▶ ABOUT THIS EXERCISE: Could you write out the opening lines of the data, word for word, stopping after the line that contains "induction m as"?

[Saved data entries]
(** In a map of distinct keys, deleting a key removes the entries of
    that key and moves no other. *)
Lemma Map_delete_filter {V} (m : Map V) k :
  NoDup (Map_keys m) ->
  Map_delete m k = filter (fun ke => negb (String.eqb (fst ke) k)) m.
Proof.
  induction m as [|[k0 v0] m IH]; intros Hnd; simpl; [reflexivity|].
  inversion Hnd as [|? ? Hk Hnd']; subst.
  destruct (String.eqb k0 k) eqn:H; simpl.
  - apply String.eqb_eq in H. subst k0.
    symmetry. apply forallb_filter_id. apply forallb_forall.
    intros [k1 v1] Hin. simpl. apply negb_true_iff. apply String.eqb_neq.
    intros ->. apply Hk. unfold Map_keys. now apply (in_map fst) in Hin.
  - now rewrite IH.
Qed.

Lemma filter_filter {X} (f g : X -> bool) (l : list X) :
  filter g (filter f l) = filter (fun x => f x && g x) l.
Proof.
  induction l as [|x l IH]; simpl; [reflexivity|].
  destruct (f x); simpl; [destruct (g x)|]; now rewrite IH.
Qed.

Lemma delete_all_filter {V} (es : list (string * V)) :
  forall m : Map V,
    NoDup (Map_keys m) ->
    fold_left (fun t e => Map_delete t (fst e)) es m
    = filter (fun ke => negb (existsb (String.eqb (fst ke)) (Map_keys es))) m.
Proof.
  induction es as [|[k v] es IH]; intros m Hnd; simpl.
  - symmetry. apply forallb_filter_id. now apply forallb_forall.
  - rewrite IH by now apply Map_delete_NoDup.
    rewrite Map_delete_filter by assumption. rewrite filter_filter.
    apply filter_ext. intros [k1 v1]. simpl.
    now rewrite negb_orb.
Qed.

(** ** The order of eviction *)

(** No later than: the order that [older_first] sorts by. *)
Definition no_later (a b : string * QEntry) : Prop :=
  (lastUpdate (snd a) <= lastUpdate (snd b))%Z.

Lemma insert_sorted x l :
  StronglySorted no_later l ->
  StronglySorted no_later (insert older_first x l).
Proof.
  induction l as [|y l IH]; intros Hs; simpl.
  - repeat constructor.
  - inversion Hs as [|? ? Hs' Hall]; subst.
    destruct (older_first x y) eqn:Hxy.
    + constructor; [now apply IH|].
      apply Forall_forall. intros z Hz. apply insert_In in Hz.
      destruct Hz as [->|Hz].
      * unfold older_first in Hxy. apply Z.ltb_lt in Hxy.
        unfold no_later. lia.
      * rewrite Forall_forall in Hall. now apply Hall.
    + constructor; [assumption|].
      unfold older_first in Hxy. apply Z.ltb_ge in Hxy.
      constructor; [unfold no_later; lia|].
      rewrite Forall_forall in Hall |- *. intros z Hz.
      specialize (Hall z Hz). unfold no_later in *. lia.
Qed.

Lemma sort_sorted l : StronglySorted no_later (sort older_first l).
Proof.
  induction l as [|x l IH]; simpl; [constructor|now apply insert_sorted].
Qed.

Lemma sorted_app {X} (R : X -> X -> Prop) (l1 l2 : list X) :
  StronglySorted R (l1 ++ l2) ->
  forall a b, In a l1 -> In b l2 -> R a b.
Proof.
  induction l1 as [|x l1 IH]; intros Hs a b Ha Hb; [contradiction|].
  simpl in Hs. inversion Hs as [|? ? Hs' Hall]; subst.
  destruct Ha as [->|Ha].
  - rewrite Forall_forall in Hall. apply Hall. apply in_or_app. now right.
  - now apply IH.
Qed.

(** What pruning leaves: the table without the entries that come first
    by [lastUpdate], in the order of the table; none of those is later
    than an entry that stays. *)
Lemma pruned_oldest cfg (t : Map QEntry) :
  NoDup (Map_keys t) ->
  let evicted :=
    firstn (List.length t - (4 * maxStates cfg) / 5) (sort older_first t) in
  pruned cfg t
  = filter (fun ke => negb (existsb (String.eqb (fst ke)) (Map_keys evicted))) t
  /\ (forall old kept,
        In old evicted -> In kept (pruned cfg t) -> no_later old kept).
Proof.
  intros Hnd evicted.
  assert (Heq : pruned cfg t
                = filter (fun ke => negb (existsb (String.eqb (fst ke))
                                            (Map_keys evicted))) t).
  { unfold pruned. rewrite sort_length. now apply delete_all_filter. }
  split; [exact Heq|].
  intros old kept Hold Hkept.
  rewrite Heq in Hkept. apply filter_In in Hkept. destruct Hkept as [Hin Hout].
  apply negb_true_iff in Hout.
  set (n := List.length t - (4 * maxStates cfg) / 5) in *.
  pose proof (sort_sorted t) as Hs.
  rewrite <- (firstn_skipn n (sort older_first t)) in Hs.
  apply (@sorted_app _ _ _ _ Hs); [exact Hold|].
  assert (Hin' : In kept (sort older_first t)) by now apply sort_In.
  rewrite <- (firstn_skipn n (sort older_first t)) in Hin'.
  apply in_app_or in Hin'. destruct Hin' as [Hfirst|Hrest]; [|exact Hrest].
  exfalso.
  assert (Hex : existsb (String.eqb (fst kept)) (Map_keys evicted) = true).
  { apply existsb_exists. exists (fst kept). split.
    - unfold Map_keys. now apply in_map.
    - apply String.eqb_refl. }
  congruence.
Qed.

(** C5 (amended).  [update] with a route name sets the row of the
    task's state in the table it finds (a new row goes last), stamped
    with the time of the call.  When that table has at most [maxStates]
    rows it is the table afterwards.  When it has more, the rows that
    come first in ascending order of [lastUpdate] (the sort is stable:
    ties in the order of the table) are deleted until [4 * maxStates /
    5] remain: the other rows stay as they are, in their order, and no
    deleted row is later than a row that stays.  Either way the table
    ends with at most [maxStates] rows.  When the state is new,
    [maxStates] is at least 2 and no row of the table carries a
    [lastUpdate] later than the time of the call, the row created and
    updated by the call is in the table afterwards. *)
Theorem update_prunes_oldest_rows_to_capacity :
  forall (E : Engine) (w : World) (taskContext : text) (action : string)
         (reward : number) (nextContext : option text),
    In action ROUTE_NAMES ->
    NoDup (Map_keys (qTable (this w))) ->
    let key := hashState taskContext in
    let cfg := config (this w) in
    let keep := (4 * maxStates cfg) / 5 in
    let table' :=
      qTable (this (snd (update E taskContext action reward nextContext w))) in
    exists entry' : QEntry,
      let table := Map_set (qTable (this w)) key entry' in
      let evicted := firstn (Map_size table - keep) (sort older_first table) in
      lastUpdate entry'
      = Date_now E (if Map_has (qTable (this w)) key
                    then ticks w else S (ticks w))
      /\ (Map_size table <= maxStates cfg -> table' = table)
      /\ (maxStates cfg < Map_size table ->
          table'
          = filter (fun ke => negb (existsb (String.eqb (fst ke))
                                      (Map_keys evicted))) table
          /\ Map_size evicted = Map_size table - keep
          /\ Map_size table' = keep
          /\ (forall old kept,
                In old evicted -> In kept table' ->
                (lastUpdate (snd old) <= lastUpdate (snd kept))%Z))
      /\ Map_size table' <= maxStates cfg
      /\ (Map_get (qTable (this w)) key = None ->
          2 <= maxStates cfg ->
          (forall k e, In (k, e) (qTable (this w)) ->
                       (lastUpdate e <= Date_now E (S (ticks w)))%Z) ->
          Map_get table' key = Some entry').
Proof.
  intros E w taskContext action reward nextContext Hact Hnd key cfg keep table'.
  destruct (indexOf ROUTE_NAMES action) as [actionIdx|] eqn:Hidx;
    [|apply indexOf_None in Hidx; contradiction].
  destruct (@update_effects E taskContext action actionIdx reward nextContext
              w Hidx) as (entry' & Hstamp & Htable & _).
  fold key cfg table' in Htable.
  rewrite getOrCreateEntry_run in Htable, Hstamp. fold key in Htable, Hstamp.
  exists entry'.
  set (table1 :=
         qTable (this (snd (match Map_get (qTable (this w)) key with
                            | Some entry => (entry, w)
                            | None => _
                            end)))) in *.
  assert (Hset : Map_set table1 key entry'
                 = Map_set (qTable (this w)) key entry').
  { subst table1. destruct (Map_get (qTable (this w)) key); fields;
      [reflexivity|]. apply Map_set_twice. }
  cbv zeta in Htable |- *. rewrite Hset in Htable. clear Hset.
  set (table := Map_set (qTable (this w)) key entry') in *.
  assert (Hnd2 : NoDup (Map_keys table)) by now apply Map_set_NoDup.
  assert (Hkeep : keep <= maxStates cfg).
  { apply Nat.Div0.div_le_upper_bound; lia. }
  unfold Map_size in *.
  split; [|split; [|split; [|split]]].
  - unfold Map_has.
    destruct (Map_get (qTable (this w)) key); fields; exact Hstamp.
  - intros Hle. rewrite Htable.
    apply Nat.ltb_ge in Hle. now rewrite Hle.
  - intros Hfull. pose proof Hfull as Hfull'.
    apply Nat.ltb_lt in Hfull'. rewrite Hfull' in Htable.
    destruct (@pruned_oldest cfg table Hnd2) as [Heq Hold].
    split; [now rewrite Htable|]. split; [|split].
    + rewrite length_firstn, sort_length. lia.
    + rewrite Htable. apply pruned_length; [assumption|lia].
    + intros old kept Ho Hk. rewrite Htable in Hk.
      exact (Hold old kept Ho Hk).
  - rewrite Htable.
    destruct (maxStates cfg <? _)%nat eqn:Hfull.
    + apply Nat.ltb_lt in Hfull. rewrite pruned_length; auto. lia.
    + now apply Nat.ltb_ge in Hfull.
  - intros Hnew Hmax Hold. rewrite Htable.
    destruct (maxStates cfg <? _)%nat eqn:Hfull.
    + subst table. rewrite Hnew in Hstamp. fields.
      rewrite (Map_set_absent _ _ _ Hnew).
      rewrite pruned_keeps_newest; auto.
      * intros k0 e0 Hin. rewrite Hstamp. now apply (Hold k0).
      * apply Nat.div_le_lower_bound; lia.
    + subst table. now rewrite Map_get_set_same.
Qed.
(** X24.  The debug test entity is treated differently from the listed
    files: when every entity file loads and one of them holds the
    identity of the test entity, [AppendRegistryState] with the test
    entity enabled fails with the duplicate registration error. *)
Theorem AppendRegistryState_test_entity_duplicate
    (G : GenesisEnv) (entities runtimes nodes : list string)
    (t : Entity) (signer : N) (se : SignedEntity) :
  DebugTestEntity G = true ->
  TestEntity G = Ok (t, signer) ->
  SignEntity G signer t = Ok se ->
  (forall v, v ∈ entities -> exists p, loadSignedEntity G v = Ok p) ->
  ent_ID t ∈ entityIDs G entities ->
  AppendRegistryState G entities runtimes nodes
  = Err (Errorf "genesis: duplicate entity registration").
Proof.
  intros Hdbg Htest Hsign Hall Hdup. unfold AppendRegistryState.
  destruct (loadEntities_total G entities (∅, []) Hall) as [st Hload]. rewrite Hload.
  pose proof (loadEntities_entMap G entities _ _ Hload (ent_ID t)) as Hmap.
  unfold addTestEntity, appendToEntities. rewrite Hdbg, Htest, Hsign.
  by rewrite bool_decide_eq_true_2 by (apply Hmap; by right).
Qed.

Lemma AppendRegistryState_test_entity_duplicate_witness :
  AppendRegistryState (toyGenesis true "") ["A"; "B"] [] []
  = Err (Errorf "genesis: duplicate entity registration").
Proof.
  apply (AppendRegistryState_test_entity_duplicate (toyGenesis true "") ["A"; "B"] [] []
           {| ent_ID := 65%N; ent_Nodes := [] |} 1%N
           {| se_Blob := []; se_Signature := [Byte.x01] |}).
  - reflexivity.
  - reflexivity.
  - reflexivity.
  - intros v Hv. apply elem_of_cons in Hv as [->|Hv]; [by eexists|].
    apply list_elem_of_singleton in Hv as ->. by eexists.
  - vm_compute. apply list_elem_of_here.
Defined.

(** ** Root hash genesis blocks *)

Lemma addBlocks_app (blks1 blks2 : list Block) :
  forall m,
    addBlocks m (blks1 ++ blks2)
    = match addBlocks m blks1 with
      | Err e => Err e
      | Ok m' => addBlocks m' blks2
      end.
Proof.
  induction blks1 as [|blk blks1 IH]; intros m; [done|].
  cbn [app addBlocks]. destruct (m !! blk_Namespace blk); [done|]. apply IH.
Qed.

▶ EXERCISE OUTPUT:
(** In a map of distinct keys, deleting a key removes the entries of
    that key and moves no other. *)
Lemma Map_delete_filter {V} (m : Map V) k :
  NoDup (Map_keys m) ->
  Map_delete m k = filter (fun ke => negb (String.eqb (fst ke) k)) m.
Proof.
  induction m as [|[k0 v0] m IH]; intros Hnd; simpl; [reflexivity|].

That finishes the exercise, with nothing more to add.